Karakteristik dan Klasifikasi Bite mark

Menurut Bowers (2004), karakteristik fisik pola catatan gigitan adalah:2


1. Lebar gigi
Merupakan jarak mesial-distal terlebar dari suatu gigi.
2. Tebal gigi
Adalah jarak dari labial ke lingual suatu gigi.
3. Lebar rahang
Ialah jarak pada rahang yang sama dari satu sisi ke sisi lainnya (antartonjol)

Lukman (2006) mengatakan bahwa karakteristik catatan gigitan meliputi:1

1. Bentuk empat gigi anterior rahang atas adalah segi empat dengan gigi sentral
memiliki bentuk yang lebih lebar.
2. Bentuk kaninus atas adalah bulat atau oval.
3. Bentuk gigi anterior rahang bawah adalah segi empat dengan lebar gigi yang
hampir sama.
4. Bentuk kaninus bawah adalah bulat atau oval.
5. Adanya jarak kemungkinan disebabkan oleh:
 Pelaku tidak memiliki gigi.
 Gigi lebih pendek dari ukuran normal.
 Terdapat benda yang menghalangi gigitan.
 Obyek yang digigit bergerak.

4
Karakteristik pola gigitan dibagi menjadi dua kelompok besar yakni:

a.
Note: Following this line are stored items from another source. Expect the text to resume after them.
(** [erase] succeeds exactly when the range is contained in the set. *)
Lemma erase_spec s start len :
  wf s -> 0 <= start -> 0 < len -> start + len < 2 ^ 64 ->
  if contains_range s start len
  then exists s', erase s start len = Some s' /\ wf s' /\ size s' = size s - len /\
    (forall x, mem (m s') x <-> mem (m s) x /\ ~ start <= x < start + len)
  else erase s start len = None.
Proof.
  intros [Hwf Hsz Hsm] Hs Hl Hb.
  pose proof (contains_range_spec 0 s start len Hwf ltac:(lia) Hs Hl Hb) as Hc.
  unfold contains_range in *.
  destruct (find_inc_split 0 (m s) start) as (m1 & m2 & E & Hf & H1 & H2); [done..|].
  rewrite Hf in *. pose proof (total_nonneg _ _ Hwf) as Hnn.
  destruct m2 as [|[f l] m2].
  { rewrite E, app_nil_r, list_get_end. unfold erase.
    rewrite Hf, E, app_nil_r, list_get_end. by destruct (0 <=? _). }
  assert (He : iend (f, l) = f + l).
  { pose proof (iend_wf _ _ Hwf ltac:(lia)) as He. rewrite E, Forall_app, Forall_cons in He. tauto. }
  assert (Hg : m s !! length m1 = Some (f, l)) by (rewrite E; apply list_get_middle).
  rewrite Hg in *. rewrite He in *. simpl in *. rewrite (u64_small (start + len)) in * by lia.
  pose proof Hwf as Hwf'. rewrite E in Hwf'.
  destruct (Z.ltb_spec start f).
  { unfold erase. rewrite Hf, Hg. destruct (0 <=? _); [|done].
    by rewrite (proj2 (Z.leb_gt f start)) by lia. }
  destruct (Z.leb_spec (f + l) start); [lia|].
  apply wf_map_last in Hwf' as Hq. simpl in Hq.
  destruct (Z.ltb_spec (f + l) (start + len)).
  - unfold erase. rewrite Hf, Hg. destruct (0 <=? _); [|done].
    rewrite (proj2 (Z.leb_le f start)) by lia.
    rewrite (u64_small (start - f)), (u64_small (start - f + len)) by lia.
    by rewrite (proj2 (Z.leb_gt (start - f + len) l)) by lia.
  - assert (len <= total (m s)).
    { apply (total_range 0 _ start); [done..|]. by apply Hc. }
    destruct (erase_at s start len m1 f l m2) as (m' & -> & ? & Htot & ?); try done.
    { rewrite s64_small; lia. }
    rewrite s64_small by lia. exists (Mk (size s - len) m').
    split_and!; simpl; try done. split; simpl; done || lia.
Qed.

(** ** Whole-set difference and disjoint union *)

Lemma mem_head lo p mm x : wf_map lo (p :: mm) -> p.1 <= x < p.1 + p.2 -> ~ mem mm x.
Proof. simpl. intros (?&?&?&Hw) ? Hx%(wf_map_mem _ _ _ Hw). lia. Qed.

Lemma erase_all_spec lo a s :
  wf s -> wf_map lo a -> 0 <= lo -> (forall x, mem a x -> mem (m s) x) ->
  exists s', erase_all s a = Some s' /\ wf s' /\ size s' = size s - total a /\
    (forall x, mem (m s') x <-> mem (m s) x /\ ~ mem a x).
Proof.
  revert lo s. induction a as [|p a IH]; intros lo s Hs Ha Hlo Hsub; simpl.
  { exists s. split_and!; try done; [lia|]. intros x. rewrite mem_nil. tauto. }
  pose proof (fun x => mem_head lo p a x Ha) as Hh. destruct Ha as (? & ? & ? & Hw).
  pose proof (erase_spec s p.1 p.2 Hs ltac:(lia) ltac:(lia) ltac:(lia)) as He.
  rewrite (proj2 (contains_range_spec 0 s p.1 p.2 (wf_intervals s Hs) ltac:(lia) ltac:(lia)
    ltac:(lia) ltac:(lia))) in He by (intros x Hx; apply Hsub; mem; by left).
  destruct He as (s1 & -> & Hs1 & Hz1 & Hm1). simpl.
  destruct (IH (p.1 + p.2 + 1) s1) as (s2 & -> & Hs2 & Hz2 & Hm2); [done..|lia| |].
  { intros x Hx. apply Hm1. split; [apply Hsub; mem; by right|].
    intros ?. by apply (Hh x). }
  exists s2. split_and!; try done; [lia|]. intros x. rewrite Hm2, Hm1, mem_cons. tauto.
Qed.
(* ===== verification/TableClient.v ===== *)
(** * MDSTableClient and SnapClient, src/mds/MDSTableClient.cc and SnapClient.h

    The client half of the two-phase update of a table: an update is prepared
    under a request id, agreed under the server's transaction id, committed
    once the caller has journalled it, and forgotten when the server's ACK is in
    the client's own journal.  The journal entry is ETableClient.

    The caller's variables and contexts are numbers; what the client does to
    them is an effect.  A log segment is a number too: [segments] holds, for
    each, the set [pending_commit_tids[table]], which several transactions
    share. *)

From S2P Require Import Prelude Encoding TableServer.
Import Encoding TableServer.

Module TableClient.

(** [~0ULL], the request id of a client that has none yet *)
Definition no_reqid : Z := 2 ^ 64 - 1.

(** [_pending_prepare]; [ptid] and [pbl] are where the caller wants the answer. *)
Record prepare := MkPrepare {
  onfinish : option nat;
  ptid : option nat;
  pbl : option nat;
  mutation : bytes
}.

Record client := MkClient {
  last_reqid : Z;
  server_ready : bool;
  pending_prepare : list (Z * prepare);
  prepared_update : list (Z * Z);
  waiting_for_reqid : list prepare;
  pending_commit : list (Z * Z);
  ack_waiters : list (Z * list nat);
  segments : list (Z * list (Z * unit))
}.

Definition new_client : client := MkClient no_reqid false [] [] [] [] [] [].

Inductive ceffect :=
  | SendServer (m : request)        (* to the MDSMap's table server *)
  | SetTid (p : nat) (tid : Z)
  | SetBl (p : nat) (bl : bytes)
  | Finish (c : nat)
  | LogAck (tid : Z)                (* ETableClient, then C_LoggedAck *)
  | Wake (l : list nat).

(** ** Field updates *)

Definition set_ready (b : bool) (c : client) : client :=
  MkClient (last_reqid c) b (pending_prepare c) (prepared_update c) (waiting_for_reqid c)
    (pending_commit c) (ack_waiters c) (segments c).
Definition set_last (r : Z) (c : client) : client :=
  MkClient r (server_ready c) (pending_prepare c) (prepared_update c) (waiting_for_reqid c)
    (pending_commit c) (ack_waiters c) (segments c).
Definition set_prepare (m : list (Z * prepare)) (c : client) : client :=
  MkClient (last_reqid c) (server_ready c) m (prepared_update c) (waiting_for_reqid c)
    (pending_commit c) (ack_waiters c) (segments c).
Definition set_prepared (m : list (Z * Z)) (c : client) : client :=
  MkClient (last_reqid c) (server_ready c) (pending_prepare c) m (waiting_for_reqid c)
    (pending_commit c) (ack_waiters c) (segments c).
Definition set_waiting (l : list prepare) (c : client) : client :=
  MkClient (last_reqid c) (server_ready c) (pending_prepare c) (prepared_update c) l
    (pending_commit c) (ack_waiters c) (segments c).
Definition set_commit (m : list (Z * Z)) (c : client) : client :=
  MkClient (last_reqid c) (server_ready c) (pending_prepare c) (prepared_update c)
    (waiting_for_reqid c) m (ack_waiters c) (segments c).
Definition set_ack_waiters (m : list (Z * list nat)) (c : client) : client :=
  MkClient (last_reqid c) (server_ready c) (pending_prepare c) (prepared_update c)
    (waiting_for_reqid c) (pending_commit c) m (segments c).

(** [ls->pending_commit_tids[table]] and its changes *)
Definition tids_of (c : client) (ls : Z) : list (Z * unit) := default [] (map_find (segments c) ls).
Definition set_tids (ls : Z) (s : list (Z * unit)) (c : client) : client :=
  MkClient (last_reqid c) (server_ready c) (pending_prepare c) (prepared_update c)
    (waiting_for_reqid c) (pending_commit c) (ack_waiters c) (map_set (segments c) ls s).
Definition tid_insert (ls tid : Z) (c : client) : client :=
  set_tids ls (map_set (tids_of c ls) tid tt) c.
Definition tid_erase (ls tid : Z) (c : client) : client :=
  set_tids ls (map_erase (tids_of c ls) tid) c.

Section Client.
(** the table, and [mds_kill_mdstable_at] *)
Context (tab kill_at : Z).

Definition message (op reqid tid : Z) (bl : bytes) : ceffect := SendServer (MkReq tab op reqid tid bl).

(** ** Preparing and committing *)

Definition _prepare (bl : bytes) (pt pb fin : option nat) (c : client) : client * list ceffect :=
  if last_reqid c =? no_reqid then
    (set_waiting (waiting_for_reqid c ++ [MkPrepare fin pt pb bl]) c, [])
  else
    let reqid := last_reqid c +u64 1 in
    let c := set_last reqid c in
    let c := set_prepare (map_set (pending_prepare c) reqid (MkPrepare fin pt pb bl)) c in
    (c, if server_ready c then [message TABLESERVER_OP_PREPARE reqid 0 bl] else []).

Definition commit (tid ls : Z) (c : client) : option (client * list ceffect) :=
  match map_find (prepared_update c) tid with
  | None => None
  | Some _ =>
      let c := set_prepared (map_erase (prepared_update c) tid) c in
      match map_find (pending_commit c) tid with
      | Some _ => None
      | None =>
          let c := tid_insert ls tid (set_commit (map_set (pending_commit c) tid ls) c) in
          assert! negb (kill_at =? 4);
          Some (c, if server_ready c then [message TABLESERVER_OP_COMMIT 0 tid []] else [])
      end
  end.

(** ** Recovery *)

Definition got_journaled_agree (tid ls : Z) (c : client) : client :=
  let c := tid_insert ls tid c in
  set_commit (map_set (pending_commit c) tid ls) c.

Definition got_journaled_ack (tid : Z) (c : client) : client :=
  match map_find (pending_commit c) tid with
  | Some ls => let c := tid_erase ls tid c in set_commit (map_erase (pending_commit c) tid) c
  | None => c
  end.

Definition resend_commits (c : client) : list ceffect :=
  map (fun p => message TABLESERVER_OP_COMMIT 0 p.1 []) (pending_commit c).

(** [while (!waiting_for_reqid.empty())] *)
Fixpoint assign_reqids (l : list prepare) (last : Z) (m : list (Z * prepare))
  : Z * list (Z * prepare) :=
  match l with
  | [] => (last, m)
  | p :: l => let last := last +u64 1 in assign_reqids l last (map_set m last p)
  end.

Definition resend_prepares (c : client) : client * list ceffect :=
  let '(last, m) := assign_reqids (waiting_for_reqid c) (last_reqid c) (pending_prepare c) in
  let c := set_waiting [] (set_prepare m (set_last last c)) in
  (c, map (fun p => message TABLESERVER_OP_PREPARE p.1 0 (mutation p.2)) (pending_prepare c)).

(** The rank of the table server is [tableserver]. *)
Definition handle_mds_failure (tableserver who : Z) (c : client) : client :=
  if negb (who =? tableserver) then c else set_ready false c.

Definition has_committed (tid : Z) (c : client) : bool :=
  match map_find (pending_commit c) tid with None => true | Some _ => false end.

Definition wait_for_ack (tid : Z) (ctx : nat) (c : client) : client :=
  set_ack_waiters (map_set (ack_waiters c) tid (default [] (map_find (ack_waiters c) tid) ++ [ctx])) c.

Definition _logged_ack (tid : Z) (c : client) : option (client * list ceffect) :=
  assert! negb (kill_at =? 8);
  match map_find (ack_waiters c) tid with
  | Some l => Some (set_ack_waiters (map_erase (ack_waiters c) tid) c, [Wake l])
  | None => Some (c, [])
  end.

(** ** Messages *)

Definition handle_agree (m : request) (c : client) : option (client * list ceffect) :=
  let tid := r_tid m in
  let reqid := r_reqid m in
  match map_find (pending_prepare c) reqid with
  | Some p =>
      assert! negb (kill_at =? 3);
      pt ← ptid p;
      let c := set_prepare (map_erase (pending_prepare c) reqid) c in
      let c := set_prepared (map_set (prepared_update c) tid reqid) c in
      Some (c, SetTid pt tid :: match pbl p with Some pb => [SetBl pb (r_bl m)] | None => [] end ++
               match onfinish p with Some f => [Finish f] | None => [] end)
  | None =>
      match map_find (prepared_update c) tid with
      | Some r =>
          assert! r =? reqid;
          assert! negb (server_ready c);
          Some (c, [])
      | None =>
          match map_find (pending_commit c) tid with
          | Some _ => assert! negb (server_ready c); Some (c, [])
          | None =>
              assert! negb (server_ready c);
              Some (c, [message TABLESERVER_OP_ROLLBACK 0 tid []])
          end
      end
  end.

Definition handle_ack (m : request) (c : client) : option (client * list ceffect) :=
  let tid := r_tid m in
  match map_find (pending_commit c) tid with
  | Some ls =>
      match map_find (tids_of c ls) tid with
      | Some _ =>
          assert! negb (kill_at =? 7);
          let c := tid_erase ls tid c in
          Some (set_commit (map_erase (pending_commit c) tid) c, [LogAck tid])
      | None => Some (c, [])
      end
  | None => Some (c, [])
  end.

Definition handle_server_ready (m : request) (c : client) : option (client * list ceffect) :=
  assert! negb (server_ready c);
  let c := set_ready true c in
  let c := if last_reqid c =? no_reqid then set_last (r_reqid m) c else c in
  let '(c, e) := resend_prepares c in
  Some (c, e ++ resend_commits c).

(** The virtual functions are SnapClient's: [resend_queries] and
    [handle_query_result] do nothing. *)
Definition handle_request (m : request) (c : client) : option (client * list ceffect) :=
  assert! r_table m =? tab;
  if r_op m =? TABLESERVER_OP_QUERY_REPLY then Some (c, [])
  else if r_op m =? TABLESERVER_OP_AGREE then handle_agree m c
  else if r_op m =? TABLESERVER_OP_ACK then handle_ack m c
  else if r_op m =? TABLESERVER_OP_SERVER_READY then handle_server_ready m c
  else None.

End Client.

(** ** ETableClient *)

Record ack_entry := MkAck {
  a_stamp : Z * Z;
  a_table : Z;
  a_op : Z;
  a_tid : Z
}.

Definition encode_ack (a : ack_entry) : bytes :=
  encode_struct 3 3 (encode_utime (a_stamp a) ++ encode_u16 (a_table a) ++ encode_u16 (a_op a) ++
                     encode_u64 (a_tid a)).

Definition decode_ack (stamp : Z * Z) : bytes -> option (ack_entry * bytes) :=
  decode_struct_legacy 3 3 3 0 (fun struct_v p =>
    '(stamp, p) ← (if 2 <=? struct_v then decode_utime p else Some (stamp, p));
    '(table, p) ← decode_u16 p;
    '(op, p) ← decode_s16 p;
    '(tid, p) ← decode_u64 p;
    Some (MkAck stamp table op tid, p)).

(** [ETableClient::replay], with the clients of [MDSRank::get_table_client] *)
Definition replay_ack (a : ack_entry) (c : client) : option client :=
  if a_table a =? TABLE_ANCHOR then Some c
  else if negb (a_table a =? TABLE_SNAP) then None
  else
    assert! a_op a =? TABLESERVER_OP_ACK;
    Some (got_journaled_ack (a_tid a) c).

(** ** SnapClient *)

Definition SNAP_OP_CREATE : Z := 0.
Definition SNAP_OP_UPDATE : Z := 1.
Definition SNAP_OP_DESTROY : Z := 2.

Definition prepare_create (dirino : Z) (nm : bytes) (stm : Z * Z) : bytes :=
  encode_u32 SNAP_OP_CREATE ++ encode_u64 dirino ++ encode_string nm ++ encode_utime stm.
Definition prepare_create_realm (ino : Z) : bytes :=
  encode_u32 SNAP_OP_CREATE ++ encode_u64 ino.
Definition prepare_destroy (ino snapid : Z) : bytes :=
  encode_u32 SNAP_OP_DESTROY ++ encode_u64 ino ++ encode_u64 snapid.
Definition prepare_update (ino snapid : Z) (nm : bytes) (stm : Z * Z) : bytes :=
  encode_u32 SNAP_OP_UPDATE ++ encode_u64 ino ++ encode_u64 snapid ++ encode_string nm ++
  encode_utime stm.

(** The updates that the MDS asks for. *)
Inductive update :=
  | Create (dirino : Z) (nm : bytes) (stm : Z * Z)
  | CreateRealm (ino : Z)
  | Destroy (ino snapid : Z)
  | Rename (ino snapid : Z) (nm : bytes) (stm : Z * Z).

Definition update_bytes (u : update) : bytes :=
  match u with
  | Create i nm stm => prepare_create i nm stm
  | CreateRealm i => prepare_create_realm i
  | Destroy i id => prepare_destroy i id
  | Rename i id nm stm => prepare_update i id nm stm
  end.
End TableClient.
Karakteristik kelompok

Karakteristik kelompok adalah fitur, pola, atau sifat yang biasanya terlihat, atau
mencerminkan diberikan kelompok. Temuan biasa kotak persegi panjang atau kecil
seperti bentuk atau linier memar di bagian tengah bekas gigitan merupakan
karakteristik kelompok manusia Gigi atas akan menciptakan pola-pola yang lebih
besar, karena ukuran mereka. Nilai ini adalah bahwa ketika terlihat di foto, tayangan
atau pada kulit individu yang hidup atau meninggal mereka memungkinkan kita untuk
mengidentifikasi kelompok (gigi sini atas atau bawah) dari mana mereka berasal.

b. Karakteristik individu

Karakteristik individu adalah fitur, pola, atau sifat yang merupakan variasi dari
diharapkan menemukan dalam sebuah kelompok tertentu. Contoh ini akan menjadi
diputar gigi, atau mungkin gigi cacat, rusak, atau pecah yang akan membantu untuk
membedakan antara dua dentitions berbeda untuk membantu dalam menentukan gigi
yang menyebabkan cedera atau tanda gigitan. Ini adalah penjumlahan dari individu
karakteristik yang menentukan, ketika mereka hadir dalam bekas gigitan, gigi yang
paling cocok ini tanda yang unik atau berbeda ketika hadir di gigi seorang tersangka,
jika dibandingkan dengan tersangka lain dalam kasus ini.

Klasifikasi Pola Gigitan1

Pola gigitan mempunyai derajat perlakuan permukaan sesuai dengan kerasnya


gigitan, pada pola gigitan manusia terdapat 6 kelas (Lukman, 2006), yaitu:
a. Kelas I : pola gigitan terdapat jarak dari gigi incisivus dan kaninus.

5
b. Kelas II : menyerupai pola gigitan kelas I tetapi terlihat pola gigitan
cusp bukal dan palatal maupun cusp bukal dan cusp lingual gigi P1, tetapi
derajat pola gigitannya masih sedikit.

c. Kelas III : derajat luka lebih parah dari kelas II, yaitu permukaan gigit
incisivus telah menyatu akan tetapi dalamnya luka gigitan mempunyai derajat
lebih parah dari pola gigitan kelas II.

d. Kelas IV : terdapat luka pada kulit dan otot di bawah kulit yang sedikit
terlepas atau rupture sehingga terlihat pola gigitannya irreguler.

6
e. Kelas V : terlihat luka yang menyatu pola gigitan incisivus, kaninus,
dan premolar baik pada rahang atas maupun rahang bawah.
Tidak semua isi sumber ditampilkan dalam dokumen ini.